(DATA FOR THE TASK)

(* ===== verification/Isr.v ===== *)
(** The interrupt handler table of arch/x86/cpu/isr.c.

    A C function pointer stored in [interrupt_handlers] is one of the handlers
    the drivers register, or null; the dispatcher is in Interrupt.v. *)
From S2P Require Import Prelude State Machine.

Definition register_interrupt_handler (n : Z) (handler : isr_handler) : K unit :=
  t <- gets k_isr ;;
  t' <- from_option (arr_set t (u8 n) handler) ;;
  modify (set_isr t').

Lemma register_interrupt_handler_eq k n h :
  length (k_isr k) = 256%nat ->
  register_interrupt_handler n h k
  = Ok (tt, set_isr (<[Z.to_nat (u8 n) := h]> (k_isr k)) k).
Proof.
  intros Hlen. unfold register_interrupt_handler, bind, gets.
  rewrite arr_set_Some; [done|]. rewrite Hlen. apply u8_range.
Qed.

(End DATA FOR THE TASK)
(DATA FOR THE TASK)

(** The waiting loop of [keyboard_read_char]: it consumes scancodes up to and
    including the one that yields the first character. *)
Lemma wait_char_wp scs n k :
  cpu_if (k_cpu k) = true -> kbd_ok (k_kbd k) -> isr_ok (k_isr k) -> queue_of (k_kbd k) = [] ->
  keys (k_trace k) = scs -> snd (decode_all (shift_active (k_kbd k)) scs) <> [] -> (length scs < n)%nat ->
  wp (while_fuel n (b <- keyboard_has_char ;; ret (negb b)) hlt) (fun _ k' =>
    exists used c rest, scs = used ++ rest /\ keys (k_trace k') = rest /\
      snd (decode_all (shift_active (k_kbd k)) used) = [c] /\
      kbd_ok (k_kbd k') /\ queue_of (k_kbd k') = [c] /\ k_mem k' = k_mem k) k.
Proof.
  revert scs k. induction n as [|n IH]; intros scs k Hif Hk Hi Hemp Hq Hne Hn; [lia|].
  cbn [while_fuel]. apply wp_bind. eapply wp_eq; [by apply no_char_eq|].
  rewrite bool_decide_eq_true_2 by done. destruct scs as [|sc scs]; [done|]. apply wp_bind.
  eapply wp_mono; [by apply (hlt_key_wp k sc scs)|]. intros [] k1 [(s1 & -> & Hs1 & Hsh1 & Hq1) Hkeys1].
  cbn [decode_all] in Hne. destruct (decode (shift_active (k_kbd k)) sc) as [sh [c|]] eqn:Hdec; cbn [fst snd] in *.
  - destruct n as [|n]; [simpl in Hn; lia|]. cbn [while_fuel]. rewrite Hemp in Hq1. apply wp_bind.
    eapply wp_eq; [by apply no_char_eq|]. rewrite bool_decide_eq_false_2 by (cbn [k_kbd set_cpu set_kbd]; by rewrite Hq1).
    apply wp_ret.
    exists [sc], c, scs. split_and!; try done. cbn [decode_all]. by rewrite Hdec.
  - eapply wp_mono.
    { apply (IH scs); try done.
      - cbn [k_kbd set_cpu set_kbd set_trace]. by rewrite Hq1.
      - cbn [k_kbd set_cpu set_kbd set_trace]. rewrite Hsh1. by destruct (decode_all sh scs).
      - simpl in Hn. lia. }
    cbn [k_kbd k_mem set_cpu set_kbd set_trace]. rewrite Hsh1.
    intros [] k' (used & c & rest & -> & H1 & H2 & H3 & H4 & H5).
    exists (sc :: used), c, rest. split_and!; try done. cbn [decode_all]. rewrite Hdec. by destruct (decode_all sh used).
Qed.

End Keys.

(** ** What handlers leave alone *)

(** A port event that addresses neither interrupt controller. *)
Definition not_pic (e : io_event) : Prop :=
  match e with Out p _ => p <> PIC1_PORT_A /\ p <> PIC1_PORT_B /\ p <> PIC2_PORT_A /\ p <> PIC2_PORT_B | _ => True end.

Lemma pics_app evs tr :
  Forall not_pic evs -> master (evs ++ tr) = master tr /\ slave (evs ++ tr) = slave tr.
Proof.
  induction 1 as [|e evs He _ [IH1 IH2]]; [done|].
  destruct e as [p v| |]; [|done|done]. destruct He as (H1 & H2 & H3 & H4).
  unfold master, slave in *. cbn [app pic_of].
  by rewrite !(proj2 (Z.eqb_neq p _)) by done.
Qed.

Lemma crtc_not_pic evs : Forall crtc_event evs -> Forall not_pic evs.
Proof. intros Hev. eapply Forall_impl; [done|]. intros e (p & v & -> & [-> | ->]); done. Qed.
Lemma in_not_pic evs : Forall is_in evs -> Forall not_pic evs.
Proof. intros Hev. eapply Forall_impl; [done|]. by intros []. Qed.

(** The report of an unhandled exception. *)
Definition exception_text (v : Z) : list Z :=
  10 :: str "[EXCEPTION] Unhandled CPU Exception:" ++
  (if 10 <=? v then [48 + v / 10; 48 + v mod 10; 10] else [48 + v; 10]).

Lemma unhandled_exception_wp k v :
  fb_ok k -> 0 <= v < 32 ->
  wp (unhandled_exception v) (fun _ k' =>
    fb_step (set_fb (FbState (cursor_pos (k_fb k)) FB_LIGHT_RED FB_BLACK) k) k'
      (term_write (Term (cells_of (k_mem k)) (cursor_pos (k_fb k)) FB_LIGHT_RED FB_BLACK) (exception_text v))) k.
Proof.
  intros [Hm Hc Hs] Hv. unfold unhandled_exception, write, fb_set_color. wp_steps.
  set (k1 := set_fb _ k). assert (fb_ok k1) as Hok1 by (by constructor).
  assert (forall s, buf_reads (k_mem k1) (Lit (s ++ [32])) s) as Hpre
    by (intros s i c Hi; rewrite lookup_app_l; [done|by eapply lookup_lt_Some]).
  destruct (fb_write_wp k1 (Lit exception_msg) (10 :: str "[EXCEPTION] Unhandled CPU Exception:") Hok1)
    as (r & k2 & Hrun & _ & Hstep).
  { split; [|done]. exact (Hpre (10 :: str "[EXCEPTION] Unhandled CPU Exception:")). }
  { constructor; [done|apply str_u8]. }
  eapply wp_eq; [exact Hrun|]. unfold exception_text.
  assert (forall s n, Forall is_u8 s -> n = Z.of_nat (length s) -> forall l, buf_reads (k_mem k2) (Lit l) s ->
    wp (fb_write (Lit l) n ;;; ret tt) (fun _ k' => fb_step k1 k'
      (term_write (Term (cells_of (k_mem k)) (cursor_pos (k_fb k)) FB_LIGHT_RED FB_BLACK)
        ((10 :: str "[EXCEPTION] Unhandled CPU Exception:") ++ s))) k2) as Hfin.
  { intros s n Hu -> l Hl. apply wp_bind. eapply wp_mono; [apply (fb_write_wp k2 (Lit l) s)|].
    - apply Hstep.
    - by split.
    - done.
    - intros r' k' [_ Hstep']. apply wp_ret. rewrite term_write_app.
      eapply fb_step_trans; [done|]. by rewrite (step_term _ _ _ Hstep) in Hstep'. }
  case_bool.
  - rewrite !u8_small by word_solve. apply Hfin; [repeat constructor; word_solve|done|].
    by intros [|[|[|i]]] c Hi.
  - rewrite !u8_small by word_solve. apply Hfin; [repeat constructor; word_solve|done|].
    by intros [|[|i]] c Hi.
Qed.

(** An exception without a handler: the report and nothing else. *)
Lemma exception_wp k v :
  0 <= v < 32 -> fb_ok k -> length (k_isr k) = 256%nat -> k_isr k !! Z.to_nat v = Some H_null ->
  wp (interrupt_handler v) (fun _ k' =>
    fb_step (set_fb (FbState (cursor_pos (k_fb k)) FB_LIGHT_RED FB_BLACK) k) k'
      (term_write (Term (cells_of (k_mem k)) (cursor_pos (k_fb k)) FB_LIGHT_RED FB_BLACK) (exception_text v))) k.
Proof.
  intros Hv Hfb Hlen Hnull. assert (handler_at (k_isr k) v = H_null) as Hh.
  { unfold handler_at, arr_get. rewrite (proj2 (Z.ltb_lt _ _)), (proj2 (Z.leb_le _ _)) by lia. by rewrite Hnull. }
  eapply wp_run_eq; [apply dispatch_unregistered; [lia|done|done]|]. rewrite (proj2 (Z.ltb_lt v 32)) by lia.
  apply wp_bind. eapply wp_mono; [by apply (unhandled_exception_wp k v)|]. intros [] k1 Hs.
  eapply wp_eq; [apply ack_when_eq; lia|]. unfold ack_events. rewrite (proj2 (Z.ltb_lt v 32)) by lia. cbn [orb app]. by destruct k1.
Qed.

(End DATA FOR THE TASK)

### WHAT IS NEEDED
Take the stretch of lines above from the one containing "intros [] k'" through the one containing "(** A port event" and repeat it exactly, adding no other line.

### RESPONSE
    intros [] k' (used & c & rest & -> & H1 & H2 & H3 & H4 & H5).
    exists (sc :: used), c, rest. split_and!; try done. cbn [decode_all]. rewrite Hdec. by destruct (decode_all sh used).
Qed.

End Keys.

(** ** What handlers leave alone *)

(** A port event that addresses neither interrupt controller. *)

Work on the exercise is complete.